═══ Supplied material

(** C9, amended.  For an archive with at least one entry whose entries'
    uncompressed sizes add up to zero, and a runner that is not stopped
    before the first entry: when the library extracts the first entry
    without error, [UnzipRunner.run] records it and then raises
    [ZeroDivisionError] in the progress computation, so that no progress
    and no [finished_signal] is emitted; when the extraction of the first
    entry raises, the run ends with that error instead, and no file is
    recorded. *)
Theorem unzip_zero_total_raises (info : zipinfo) (rest : list zipinfo)
    (zip_path output_path : string) (fs fs1 : FS.files) :
  Py.endswith (Py.lower zip_path) ".zip" = true ->
  sum_sizes (info :: rest) = 0 ->
  stops 0%nat = false ->
  (zip_extract fs info output_path = (fs1, None) ->
   run_with percent stops zip_extract (Ok (info :: rest))
     (init zip_path output_path) fs
   = (State (Runner zip_path output_path
               [Py.join output_path (zi_filename info)] true)
        fs1 [],
      Some ZeroDivisionError)) /\
  (forall e,
     zip_extract fs info output_path = (fs1, Some e) ->
     run_with percent stops zip_extract (Ok (info :: rest))
       (init zip_path output_path) fs
     = (State (Runner zip_path output_path [] true) fs1 [], Some e)).
Proof.
  intros Hzip Hsum Hstop. unfold run_with, init. cbn [Unzip.zip_path].
  rewrite Hzip. cbn [negb]. rewrite Hsum. cbn [entries_with].
  rewrite Hstop. cbn [st_runner running negb st_fs Unzip.output_path].
  split; [intros -> | intros e ->]; reflexivity.
Qed.

End UnzipFacts.

Lemma unzip_zero_total_raises_witness :
  Unzip.run (fun a b => 100 * a / b) (fun _ => false) ["w"]
    (Ok [Unzip.ZipInfo "empty.txt" 0 []])
    (Unzip.init "processing/game.zip" "processing") ∅
  = (Unzip.State
       (Unzip.Runner "processing/game.zip" "processing"
          [Py.join "processing" "empty.txt"] true)
       (Unzip.extract ["w"] ∅ (Unzip.ZipInfo "empty.txt" 0 []) "processing")
       [],
     Some ZeroDivisionError).
Proof.
  apply (unzip_zero_total_raises (fun a b => 100 * a / b) (fun _ => false)
           (fun fs info path => (Unzip.extract ["w"] fs info path, None)));
    reflexivity.
Defined.

(** C9, as stated, fails on the empty archive: its total uncompressed size
    is zero, yet no entry is there to divide for, so the run completes and
    emits the empty list of extracted files. *)
Lemma empty_archive_completes :
  ~ (Unzip.sum_sizes [] = 0 ->
     snd (Unzip.run (fun a b => 100 * a / b) (fun _ => false) ["w"] (Ok [])
            (Unzip.init "processing/game.zip" "processing") ∅)
     = Some ZeroDivisionError).
Proof.
  intros H. specialize (H eq_refl). vm_compute in H. discriminate H.
Qed.

Example empty_archive_outcome :
  Unzip.run (fun a b => 100 * a / b) (fun _ => false) ["w"] (Ok [])
    (Unzip.init "processing/game.zip" "processing") ∅
  = (Unzip.State (Unzip.init "processing/game.zip" "processing") ∅
       [Unzip.finished_signal []],
     None).
Proof. vm_compute. reflexivity. Qed.

(** ** The resumable downloader *)

Section DownloadFacts.

Import Downloader.

Variable percent : Z -> Z -> Z.
Variable jitter : nat -> Q.
Variable stops : nat -> bool.
Variable cwd : list string.
Variable net : network.

Local Abbreviation read_chunks := (Downloader.read_chunks percent stops).
Local Abbreviation attempt := (Downloader.attempt percent stops cwd net).
Local Abbreviation attempts :=
  (Downloader.attempts percent jitter stops cwd net).
Local Abbreviation download :=
  (Downloader.download percent jitter stops cwd net).

Lemma sleeps_app (a b : list event) : sleeps (a ++ b) = sleeps a ++ sleeps b.
Proof. apply omap_app. Qed.

Lemma requests_app (a b : list event) :
  requests (a ++ b) = requests a ++ requests b.
Proof. apply omap_app. Qed.

Lemma written_app (a b : list event) :
  written (a ++ b) = written a ++ written b.
Proof. apply omap_app. Qed.

(** Reading a response neither sleeps nor sends a request, and leaves the
    retry budget alone. *)
Lemma read_chunks_quiet (total_size : Z) (k : list string)
    (body : list (list byte)) (ending : body_end) (j : nat) (s : state) :
  let r := read_chunks total_size k body ending j s in
  sleeps (st_events r.1.1) = sleeps (st_events s) /\
  requests (st_events r.1.1) = requests (st_events s) /\
  retries (st_thread r.1.1) = retries (st_thread s) /\
  filename (st_thread r.1.1) = filename (st_thread s).
Proof.
  revert j s. induction body as [|chunk body IH]; intros j s; cbv zeta.
  - cbn [Downloader.read_chunks].
    destruct (stops j), ending; cbn; auto.
  - cbn [Downloader.read_chunks].
    destruct (total_size =? 0)%Z.
    + destruct (stops j); cbn;
        rewrite ?sleeps_app, ?requests_app, ?app_nil_r; auto.
    + match goal with
      | |- context [Downloader.read_chunks _ _ _ _ _ _ _ ?s'] =>
          destruct (IH (S j) s') as (H1 & H2 & H3 & H4)
      end.
      rewrite H1, H2, H3, H4.
      destruct (stops j); cbn;
        rewrite ?sleeps_app, ?requests_app, ?app_nil_r; auto.
Qed.

(** The delay before the retry that follows attempt [i]. *)
Local Abbreviation backoff :=
  (fun i : nat => (inject_Z (2 ^ Z.of_nat i) + jitter i)%Q).

(** The trace of [n] refused attempts from index [i] on: a request and a
    sleep each. *)
Local Abbreviation retried range i n :=
  (flat_map (fun x : nat => [request range; slept (backoff x)]) (seq i n)).

Lemma sleeps_retried (range : option Z) (i n : nat) :
  sleeps (retried range i n) = map backoff (seq i n).
Proof.
  revert i. induction n as [|n IH]; intros i; [reflexivity |].
  cbn [seq flat_map map]. rewrite sleeps_app, IH. reflexivity.
Qed.

Lemma requests_retried (range : option Z) (i n : nat) :
  requests (retried range i n) = replicate n range.
Proof.
  revert i. induction n as [|n IH]; intros i; [reflexivity |].
  cbn [seq flat_map replicate]. rewrite requests_app, IH. reflexivity.
Qed.

Lemma refusal_transient (x : exchange) (e : exn) :
  refusal x = Some e -> transient e = true.
Proof.
  destruct x as [e0 | r]; cbn.
  - destruct (transient e0) eqn:H; [intros [= <-]; exact H | discriminate].
  - destruct (negb _); [intros [= <-]; reflexivity | discriminate].
Qed.

(** A refused attempt sends its request and ends in the transient error;
    it writes nothing. *)
Lemma attempt_refused (i j : nat) (s : state) (e : exn) :
  refusal (net i (st_range (resume_header cwd s))) = Some e ->
  attempt i j s
  = (emit (resume_header cwd s) [request (st_range (resume_header cwd s))],
     j, Some e).
Proof.
  unfold Downloader.attempt, resume_header. cbv zeta.
  set (s1 := if FS.exists_ cwd (st_fs s) (filename (st_thread s))
             then _ else s).
  change (st_range (emit s1 [request (st_range s1)])) with (st_range s1).
  destruct (net i (st_range s1)) as [e0 | r]; cbn [refusal].
  - destruct (transient e0); [now intros [= <-] | discriminate].
  - destruct (negb _); [now intros [= <-] | discriminate].
Qed.

(** An attempt whose exchange fails for good sends its request and ends in
    that error. *)
Lemma attempt_no_response (i j : nat) (s : state) (e : exn) :
  net i (st_range (resume_header cwd s)) = no_response e ->
  attempt i j s
  = (emit (resume_header cwd s) [request (st_range (resume_header cwd s))],
     j, Some e).
Proof.
  unfold Downloader.attempt, resume_header. cbv zeta.
  set (s1 := if FS.exists_ cwd (st_fs s) (filename (st_thread s))
             then _ else s).
  change (st_range (emit s1 [request (st_range s1)])) with (st_range s1).
  now intros ->.
Qed.

Lemma read_chunks_end (total_size : Z) (k : list string)
    (body : list (list byte)) (j : nat) (s : state) :
  forall e,
    (read_chunks total_size k body end_of_stream j s).2 = Some e ->
    transient e = false.
Proof.
  revert j s. induction body as [|chunk body IH]; intros j s e;
    cbn [Downloader.read_chunks].
  - discriminate.
  - destruct (total_size =? 0)%Z; [now intros [= <-] |]. apply IH.
Qed.

(** An attempt that is answered with status 200 or 206 and whose payload
    ends normally sends one request with the current range and ends
    without a transient error. *)
Lemma attempt_served (i j : nat) (s : state) (r0 : response) :
  net i (st_range (resume_header cwd s)) = responds r0 ->
  resp_status r0 = 200 \/ resp_status r0 = 206 ->
  resp_end r0 = end_of_stream ->
  let r := attempt i j s in
  sleeps (st_events r.1.1) = sleeps (st_events s) /\
  requests (st_events r.1.1)
  = requests (st_events s) ++ [st_range (resume_header cwd s)] /\
  (forall e, r.2 = Some e -> transient e = false).
Proof.
  intros Hnet Hstatus Hend. cbv zeta. revert Hnet.
  unfold Downloader.attempt, resume_header. cbv zeta.
  set (s1 := if FS.exists_ cwd (st_fs s) (filename (st_thread s))
             then _ else s).
  assert (st_events s1 = st_events s) as He.
  { subst s1. destruct (FS.exists_ _ _ _); [|reflexivity].
    now destruct (FS.getsize _ _ _). }
  change (st_range (emit s1 [request (st_range s1)])) with (st_range s1).
  intros ->.
  assert (negb ((resp_status r0 =? 200)%Z || (resp_status r0 =? 206)%Z)
          = false) as ->
    by (destruct Hstatus as [-> | ->]; reflexivity).
  assert (sleeps (st_events (emit s1 [request (st_range s1)]))
          = sleeps (st_events s)) as Hs
    by (cbn; now rewrite sleeps_app, He, app_nil_r).
  assert (requests (st_events (emit s1 [request (st_range s1)]))
          = requests (st_events s) ++ [st_range s1]) as Hq
    by (cbn; now rewrite requests_app, He).
  destruct (match content_range_total r0 with
            | Some n => Some n
            | None => content_length r0
            end) as [total_size|];
    [|cbn [fst snd]; split; [exact Hs |]; split; [exact Hq |];
      now intros e [= <-]].
  destruct (FS.resolve_file cwd _) as [k|];
    [|cbn [fst snd]; split; [exact Hs |]; split; [exact Hq |];
      now intros e [= <-]].
  rewrite Hend.
  match goal with
  | |- context [Downloader.read_chunks _ _ ?t ?k ?b ?e ?j ?s'] =>
      destruct (read_chunks_quiet t k b e j s') as (H1 & H2 & _ & _);
      pose proof (read_chunks_end t k b j s') as H3
  end.
  rewrite H1, H2. split; [exact Hs |]. split; [exact Hq |]. exact H3.
Qed.

(** Once the range header agrees with the file, the existence test of a
    later attempt changes nothing as long as nothing is written. *)
Lemma resume_header_steady (s : state) (t0 : thread) (fs : FS.files)
    (range : option Z) :
  resume_header cwd s = State t0 fs range (st_events s) ->
  forall evs,
    resume_header cwd (State t0 fs range evs) = State t0 fs range evs.
Proof.
  destruct s as [ts fss rs es]. unfold resume_header.
  cbn [st_thread st_fs st_range st_events].
  destruct (FS.exists_ cwd fss (filename ts)) eqn:Hex.
  - destruct (FS.getsize cwd fss (filename ts)) as [n | e] eqn:Hsize.
    + intros [= <- <- <-] evs. cbn [filename set_existing].
      now rewrite Hex, Hsize.
    + intros [= <- <- <-] evs. now rewrite Hex, Hsize.
  - intros [= <- <- <-] evs. now rewrite Hex.
Qed.

(** The retry loop over attempts that are refused one after the other:
    each is followed by its sleep; when they use up the budget the error
    of the last one is raised, and otherwise the loop goes on with the
    next attempt. *)
Lemma attempts_refused (t0 : thread) (fs : FS.files) (range : option Z)
    (errs : list exn) :
  forall (m i j : nat) (s : state),
    resume_header cwd s = State t0 fs range (st_events s) ->
    (i + m)%nat = retries t0 ->
    (retries t0 <= 1024)%nat ->
    (length errs <= m)%nat ->
    (forall x e, errs !! x = Some e ->
                 refusal (net (i + x)%nat range) = Some e) ->
    exists s',
      resume_header cwd s' = State t0 fs range (st_events s') /\
      st_events s' = st_events s ++ retried range i (length errs) /\
      ((length errs = m /\ attempts m i j s = (s', last errs)) \/
       ((length errs < m)%nat /\
        attempts m i j s
        = attempts (m - length errs) (i + length errs) j s')).
Proof.
  induction errs as [|e errs IH]; intros m i j s Hsteady Hbudget Hmax Hlen
    Hrefused.
  - exists s. split; [exact Hsteady |].
    split; [cbn; now rewrite app_nil_r |].
    destruct m as [|m]; [left; now split |].
    right. split; [cbn; lia |]. cbn [length].
    now rewrite Nat.sub_0_r, Nat.add_0_r.
  - cbn [length] in *. destruct m as [|m]; [lia |].
    cbn [Downloader.attempts].
    pose proof (Hrefused 0%nat e eq_refl) as He.
    rewrite Nat.add_0_r in He.
    pose proof (refusal_transient _ _ He) as Htransient.
    rewrite (attempt_refused i j s e) by (rewrite Hsteady; exact He).
    rewrite Hsteady. cbn [st_range emit st_thread st_fs st_events].
    rewrite Htransient.
    destruct (Z.leb_spec 1024 (Z.of_nat i)) as [Hbig | _]; [lia |].
    set (s2 := emit (emit (State t0 fs range (st_events s))
                       [request range])
                 [slept (inject_Z (2 ^ Z.of_nat i) + jitter i)%Q]).
    assert (resume_header cwd s2 = State t0 fs range (st_events s2))
      as Hsteady2
      by exact (resume_header_steady s t0 fs range Hsteady (st_events s2)).
    assert (st_events s2 ++ retried range (S i) (length errs)
            = st_events s ++ retried range i (S (length errs))) as Hevents.
    { unfold s2. cbn [emit st_events st_thread st_fs st_range].
      rewrite <- !app_assoc. reflexivity. }
    destruct (Z.eqb_spec (Z.of_nat i) (Z.of_nat (retries t0) - 1))
      as [Hlast | Hmore].
    + assert (m = 0%nat) as -> by lia.
      destruct errs as [|e' errs]; [|cbn in Hlen; lia].
      exists s2. split; [exact Hsteady2 |].
      split; [rewrite <- Hevents; cbn; now rewrite app_nil_r |].
      left. now split.
    + destruct (IH m (S i) j s2 Hsteady2) as (s' & Hs' & Hev & Hres);
        [lia | exact Hmax | lia | |].
      { intros x e' Hx. replace (S i + x)%nat with (i + S x)%nat by lia.
        now apply Hrefused. }
      exists s'. split; [exact Hs' |].
      split; [now rewrite Hev, Hevents |].
      destruct Hres as [[Hn Hres] | [Hn Hres]].
      * left. split; [lia |]. rewrite Hres. f_equal.
        destruct errs as [|e' errs]; [cbn in Hn; lia | reflexivity].
      * right. split; [lia |]. rewrite Hres. cbn [Nat.sub].
        now replace (S i + length errs)%nat with (i + S (length errs))%nat
          by lia.
Qed.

══════

## Exercise goal
Both the first line of the data above and the line with "[ZeroDivisionError] in the" must be included; please return exactly those lines and the ones between them.

## Task result
(** C9, amended.  For an archive with at least one entry whose entries'
    uncompressed sizes add up to zero, and a runner that is not stopped
    before the first entry: when the library extracts the first entry
    without error, [UnzipRunner.run] records it and then raises
    [ZeroDivisionError] in the progress computation, so that no progress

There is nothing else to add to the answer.